Following Napoleon’s orders, General Dupont moved his troops from Vitoria to Cadiz to liberate a French fleet that had been held back. On his way through Córdoba, they were attacked by a small Spanish army, which Dupont manages to defeat, allowing his men to plunder the city as a reward.
Meanwhile, the fleet he was on his way to rescue was attacked, meaning that his journey now lacks an objective. Added to this, the recently created Supreme Provincial Council of Seville was militarising a significant number of troops, worrying Dupont, and putting a halt to his advance whilst he requested reinforcements from Madrid.
Days later, he fearfully retreated to Andújar, in order to await reinforcements in the form of Generals Vedel and Gobert. Whilst this was taking place, General Castaños was drawing up the so-called “Porcuna Plan” to attack Dupont’s army.
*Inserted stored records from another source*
(* ===== verification/PublicStale.v ===== *)
(** * PublicStale: what the caches of the public do not keep up with

    A reader whose query ran before a schedule closed caches what it found after the
    schedule closed; and a change of the seats by the administration leaves the cached
    counts as they are. *)

From Stdlib Require Import Ascii Sorted.
From stdpp Require Import gmap sorting.
From S2P Require Import Prelude Text Keys Redis RedisMem SeatLock SeatBitmap Events Db HttpPayments HttpCache Schedules Layouts SchedulesProps SchedulesPlans SchedulesRaces.
From S2P Require Import ScheduleJson PublicSchedules PublicLists PublicCoherence PublicHistory.

#[local] Open Scope string_scope.
#[local] Open Scope list_scope.
#[local] Open Scope Z_scope.

Section stale.
Context {D : Type} `{!RedisServer D} `{!RedisLaws D} {HJ : JsonText} {HS : ScheduleLibs} {HC : ChronoText} {HCL : ChronoLaws HC}.
Variable find_shows : list string → gmap string json.
Implicit Types (st : site D).

Definition anything (K : list_key) : Prop := True.

(** A list that is in the cache is what the public gets, whatever the database holds. *)
Lemma cached_list_answered st n raw rows :
  w_faults (s_world st) = [] → w_nodes (s_world st) !! 0%nat = Some n → rows_fit 0 (s_db st) →
  r_get n (w_now (s_world st)) cache_schedules_active_key = Some raw → (json_parse raw ≫= de_schedules) = Some rows →
  let '(answer, st') := list_active_schedules find_shows st in
  ∃ ls, answer = inl ls ∧ map li_schedule ls = filter (λ s, upcoming (w_now (s_world st)) s = true) rows ∧
    Forall (λ e, li_booking_open e = booking_open (li_schedule e)) ls ∧ s_db st' = s_db st.
Proof.
  intros Hf Hn Hd Hg Hr.
  assert (calm anything 0 (s_db st) (w_now (s_world st)) st) as Hst.
  { split_and!; [|done..]. split; [done|done|]. exists n. split; [done|]. by intros K _ []. }
  unfold list_active_schedules. rewrite (bind_step _ _ _ (w_now (s_world st)) st) by (by destruct st).
  pose proof (listed_rows anything 0 (s_db st) (w_now (s_world st)) cache_schedules_active_key (active_rows (w_now (s_world st)))
    (λ rows s, (match filter (λ i, object_id_ok i = true) (map sc_mongo_show_id rows) with
      [] => ∅ | ids => find_shows ids end : gmap string json) !! sc_mongo_show_id s) (λ st0, st0 = st) (λ rs, rs = rows)) as H.
  unfold listed in H. match type of H with _ → hoare _ ?m _ => set (m0 := m) in * end.
  assert (hoare (λ st0, st0 = st) (cached_rows cache_schedules_active_key (active_rows (w_now (s_world st))))
    (λ r st0, ∃ rs, r = inl rs ∧ rs = rows ∧ calm anything 0 (s_db st) (w_now (s_world st)) st0)) as Hc.
  { intros st0 ->. pose proof (cached_step de_schedules cache_schedules_active_key st n Hf Hn) as Hs. rewrite Hg in Hs.
    change (cached de_schedules cache_schedules_active_key st = (json_parse raw ≫= de_schedules, st)) in Hs. rewrite Hr in Hs.
    unfold cached_rows. rewrite (bind_step _ _ _ _ _ Hs). by exists rows. }
  specialize (H Hc st eq_refl). fold m0. destruct (m0 st) as [answer st']. simpl in H. destruct H as (rs & ls & -> & -> & Hm & Ho & _ & Hdb & _).
  by exists ls.
Qed.

(** A reader that is late with what it found shows a closed schedule as open.  When a
    request has read the open, upcoming schedules of the database, and caches them after
    another request has closed one, the list offers the closed schedule for booking until
    it starts or the entry expires, a day later. *)
Theorem late_reader_offers_closed_schedule s x st n ms :
  w_faults (s_world st) = [] → w_nodes (s_world st) !! 0%nat = Some n → rows_fit 0 (s_db st) →
  d_schedules (s_db st) !! s = Some x → sc_lifecycle_state x = Open → upcoming (w_now (s_world st)) x = true →
  venue_city_required x = true → Z.of_N ms < TTL_24_HOURS * 1000 →
  let loaded := active_rows (w_now (s_world st)) (s_db st) in
  let '(closed, st1) := close_schedule s st in
  let '(_, st2) := cache cache_schedules_active_key (schedules_json loaded) TTL_SHOW_SCHEDULES st1 in
  let '(_, st3) := redis_of (advance ms) st2 in
  let '(answer, st4) := list_active_schedules find_shows st3 in
  closed = inl tt ∧ d_schedules (s_db st4) !! s = Some (set_lifecycle Closed x) ∧
  (upcoming (w_now (s_world st3)) x = true → ∃ ls e, answer = inl ls ∧ e ∈ ls ∧ li_schedule e = x ∧ li_booking_open e = true).
Proof.
  intros Hf Hn Hd Hx Ho Hu Hv Hms loaded. unfold close_schedule, then_announce. unfold mbind at 1, St_bind at 1. rewrite lifecycle_tx_ok by done.
  assert (x ∈ loaded) as Hin.
  { unfold loaded, active_rows. rewrite merge_sort_Permutation, list_elem_of_filter, elem_of_values. split; [done|by exists s]. }
  assert (Forall (λ r, schedule_fits r = true) loaded) as Hfit by (by apply (rows_of_fit 0 KeyActive)).
  assert (sc_deleted_at x = None) as Hdel by (unfold upcoming in Hu; rewrite !andb_true_iff, bool_decide_eq_true in Hu; tauto).
  unfold close_tx, active_schedule. rewrite Hx. cbn [mbind option_bind]. rewrite decide_True by done. rewrite Ho, (set_row_ok s x) by done.
  set (row := set_lifecycle Closed x). set (st0 := Site _ _ _ _).
  destruct (announce_effect (ScheduleClosed s) s row st0 n (or_intror eq_refl) Hf Hn) as [Ha [Q1 Q2 _ (n1 & Hn1 & _)]].
  destruct (announce _ _ st0) as [closed st1]. simpl in Ha, Q1, Q2, Hn1. subst closed.
  rewrite (cache_step _ _ _ st1 n1 Q2 Hn1) by (by apply day_ok; vm_compute).
  destruct st1 as [d1 [ns1 t1 fl1 lg1] us1 k1]. simpl in Q1, Q2, Hn1. subst d1 fl1.
  unfold redis_of, zoom, advance. cbn [s_db s_world s_uuids s_drawn w_nodes w_now w_faults w_log].
  set (st3 := Site _ _ us1 k1). set (n3 := r_set_px _ _ _ _ _) in st3.
  assert (r_get n3 (w_now (s_world st3)) cache_schedules_active_key = Some (json_print (schedules_json loaded))) as Hg.
  { simpl. unfold n3. rewrite get_set_px by lia. rewrite decide_True by done.
    assert ((t1 + Z.of_N ms <? t1 + TTL_SHOW_SCHEDULES * 1000) = true) as -> by (apply Z.ltb_lt; unfold TTL_SHOW_SCHEDULES; lia). done. }
  assert (rows_fit 0 (s_db st3)) as Hd3 by (by apply (rows_fit_row _ _ _ x)).
  pose proof (cached_list_answered st3 n3 _ loaded eq_refl (list_lookup_insert_eq _ _ _ (lookup_lt_Some _ _ _ Hn1)) Hd3 Hg) as H.
  rewrite json_parse_print in H by by apply schedules_json_ok. specialize (H (de_schedules_json _ Hfit)).
  destruct (list_active_schedules find_shows st3) as [answer st4]. destruct H as (ls & -> & Hm & Hb & Hdb).
  split_and!; [done|rewrite Hdb; simpl; by rewrite lookup_insert_eq|]. intros Hu3.
  assert (x ∈ map li_schedule ls) as (e & -> & He)%list_elem_of_fmap by (rewrite Hm; by apply list_elem_of_filter).
  rewrite Forall_forall in Hb. exists ls, e. split_and!; [done..|]. rewrite (Hb e He). unfold booking_open. by apply bool_decide_eq_true_2.
Qed.

(** *** Counts *)

(** A key of the cache with its value. *)
Definition holds (key raw : string) st : Prop :=
  w_faults (s_world st) = [] ∧ ∃ n, w_nodes (s_world st) !! 0%nat = Some n ∧ r_get n (w_now (s_world st)) key = Some raw.

Lemma holds_db_get key raw : keeps (holds key raw) (db_get (D:=D)).
Proof. intros st Hst. by rewrite db_get_ok by apply Hst. Qed.
Lemma holds_db_query {A} key raw (q : db → A) : keeps (holds key raw) (db_query (D:=D) q).
Proof. intros st Hst. by rewrite db_query_ok by apply Hst. Qed.
Lemma holds_db_run {A} key raw (tx : db → option (A * db)) : keeps (holds key raw) (db_run (D:=D) tx).
Proof. intros st Hst. rewrite db_run_ok by apply Hst. by destruct (tx _) as [[]|]. Qed.
Lemma holds_invalidate key raw key' : key' ≠ key → keeps (holds key raw) (redis_of (invalidate_async key')).
Proof.
  intros Hne st (Hf & n & Hn & Hg). rewrite (invalidate_step key' st n Hf Hn). split; [done|]. exists (r_del n key').
  split; [apply list_lookup_insert_eq; by eapply lookup_lt_Some|]. simpl. by rewrite get_del, decide_False.
Qed.
#[local] Hint Resolve holds_db_get holds_db_query holds_db_run holds_invalidate : keeps.

(** The changes of the seats of a schedule. *)
Inductive seats_change := ExtraSeats (seats : list extra_seat_input) | SeatUpdates (l : list update_seat_input).
Definition run_change (s : Z) (c : seats_change) : St (site D) unit :=
  match c with
  | ExtraSeats seats => add_extra_seats s seats ;; mret tt
  | SeatUpdates l => update_schedule_seats s l ;; mret tt
  end.

Lemma holds_change key raw s c : cache_schedule_key s ≠ key → cache_schedules_active_key ≠ key → keeps (holds key raw) (run_change s c).
Proof.
  intros H1 H2. destruct c as [seats|l]; simpl.
  - unfold add_extra_seats. keeps_tac.
  - assert (keeps (holds key raw) (Schedules.update_seats (D:=D) s l)) by (induction l as [|x l IH]; simpl; keeps_tac).
    unfold update_schedule_seats. keeps_tac.
Qed.

Lemma holds_cached {T} (de : json → option T) key j v st : holds key (json_print j) st → json_ok j = true → de j = Some v →
  cached de key st = (Some v, st).
Proof.
  intros (Hf & n & Hn & Hg) Hj Hv. rewrite (cached_step de key st n Hf Hn), Hg. simpl. rewrite json_parse_print by done. simpl. by rewrite Hv.
Qed.

(** The cached counts of a schedule do not follow the administration.  When both
    counts are in the cache, adding seats to the schedule or updating its seats leaves them
    there, and a list still shows them afterwards. *)
Theorem seat_changes_leave_cached_counts s cs (total available : Z) st :
  let total_key := cache_schedule_total_seats_key s in
  let available_key := cache_schedule_available_seats_key s in
  json_ok (JNum total) = true → de_i64 (JNum total) = Some total →
  json_ok (JNum available) = true → de_i64 (JNum available) = Some available →
  holds total_key (json_print (JNum total)) st → holds available_key (json_print (JNum available)) st →
  let st' := (for_each cs (run_change s) st).2 in
  (load_schedule_seat_counts [s] st').1 = inl ({[s := total]}, {[s := available]}).
Proof.
  intros tk ak Ht1 Ht2 Ha1 Ha2 Ht Ha st'.
  assert (∀ key raw, cache_schedule_key s ≠ key → cache_schedules_active_key ≠ key → holds key raw st → holds key raw st') as H.
  { intros key raw H1 H2 H3. pose proof (keeps_for_each (holds key raw) cs (run_change s) (λ c _, holds_change key raw s c H1 H2) st H3) as H4.
    unfold st'. by destruct (for_each cs (run_change s) st). }
  apply H in Ht; [|unfold tk; key_ne|done]. apply H in Ha; [|unfold ak; key_ne|done].
  unfold load_schedule_seat_counts. rewrite bool_decide_false by done.
  rewrite (bind_step _ _ _ (({[s := total]}, {[s := available]}, []) : gmap Z Z * gmap Z Z * list Z) st'); [by rewrite bool_decide_true|].
  cbn [read_counts]. rewrite (bind_step _ _ _ _ _ (holds_cached de_i64 tk (JNum total) total st' Ht Ht1 Ht2)).
  by rewrite (bind_step _ _ _ _ _ (holds_cached de_i64 ak (JNum available) available st' Ha Ha1 Ha2)).
Qed.
End stale.

(** ** Runs *)

Definition open_schedule : schedule_row :=
  Schedule 7 the_show Movie (Some 1) 2000000 0 Open 0 None None None (Some "Pune") None 20000 Evening 3000000.
Definition open_db : db :=
  Db [SeatRow 1 7 Available "100" some_place] [] [] [] [] [] ∅ {[7 := open_schedule]} two_blocks 8 2 {[1 := some_layout]} 1 2 5.
Definition open_site : site mem_redis := Site open_db (mem_world 1 1000) (λ k, Z.of_nat k) 0.

Lemma open_rows_fit N : (N ≤ 1000)%nat → rows_fit N open_db.
Proof.
  intros HN. split_and!; [|constructor; [simpl; set_solver|constructor]|simpl; lia|simpl; lia].
  intros i r Hi. change (({[7 := open_schedule]} : gmap Z schedule_row) !! i = Some r) in Hi.
  apply lookup_singleton_Some in Hi as [<- <-]. by split_and!.
Qed.

Lemma late_reader_offers_closed_schedule_witness :
  let loaded := active_rows 1000 open_db in
  let '(closed, st1) := close_schedule 7 open_site in
  let '(_, st2) := cache (HJ := mem_json) cache_schedules_active_key (schedules_json loaded) TTL_SHOW_SCHEDULES st1 in
  let '(_, st3) := redis_of (advance 60000) st2 in
  let '(answer, st4) := list_active_schedules (HJ := mem_json) (λ _, ∅) st3 in
  closed = inl tt ∧ d_schedules (s_db st4) !! 7 = Some (set_lifecycle Closed open_schedule) ∧
  (upcoming (w_now (s_world st3)) open_schedule = true →
     ∃ ls e, answer = inl ls ∧ e ∈ ls ∧ li_schedule e = open_schedule ∧ li_booking_open e = true).
Proof.
  assert (w_nodes (s_world open_site) !! 0%nat = Some mem_empty) as Hn by reflexivity.
  assert (d_schedules (s_db open_site) !! 7 = Some open_schedule) as Hx by reflexivity.
  assert (0 ≤ 1000)%nat as H0 by lia.
  pose proof (late_reader_offers_closed_schedule (HJ := mem_json) (λ _, ∅) 7 open_schedule open_site mem_empty 60000
    eq_refl Hn (open_rows_fit 0 H0) Hx eq_refl eq_refl eq_refl eq_refl) as H.
  exact H.
Defined.

(** A second seat is added; the list goes on saying that there is one. *)
Definition counted_db : db := with_schedules (alter (set_lifecycle Scheduled) 7) open_db.
Definition counted_site : site mem_redis :=
  (load_schedule_seat_counts (HJ := mem_json) [7] (Site counted_db (mem_world 1 1000) (λ k, Z.of_nat k) 0)).2.
Definition one_more : list seats_change := [ExtraSeats [ExtraSeatInput "D" 1 Standard "5"]].

Lemma seat_changes_leave_cached_counts_witness :
  let st' := (for_each one_more (run_change 7) counted_site).2 in
  length (plan_of 7 (s_db st')) = 2%nat ∧ (load_schedule_seat_counts (HJ := mem_json) [7] st').1 = inl ({[7 := 1]}, {[7 := 1]}).
Proof.
  split; [vm_compute; reflexivity|].
  assert (holds (cache_schedule_total_seats_key 7) (json_print (JsonText := mem_json) (JNum 1)) counted_site) as Ht
    by (split; [vm_compute; reflexivity|eexists; split; vm_compute; reflexivity]).
  assert (holds (cache_schedule_available_seats_key 7) (json_print (JsonText := mem_json) (JNum 1)) counted_site) as Ha
    by (split; [vm_compute; reflexivity|eexists; split; vm_compute; reflexivity]).
  pose proof (seat_changes_leave_cached_counts (HJ := mem_json) 7 one_more 1 1 counted_site eq_refl eq_refl eq_refl eq_refl Ht Ha) as H.
  exact H.
Defined.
Not long before the historic event occurred, Castaños’ presence near Andújar put the wind up Dupont, who decided to retreat in the direction of Bailén on the night of 18th July. Dupont’s decision was motivated by the delicate situation in which he found himself: he had been left with no protection following a confrontation in Mengibar between a small number of General Reding’s men and troops under the command of Vedel and Gobert, causing the latter to flee to La Carolina and Santa Elena, such that Dupont risked being trapped between Reding and Castaños’ men.
Dupont’s fears were confirmed in the early hours of the morning of 19th July in Bailén, when his soldiers came across Reding and his men, who had camped there en route to Andújar, where the attack conceived in Castaños’ plan was due to take place.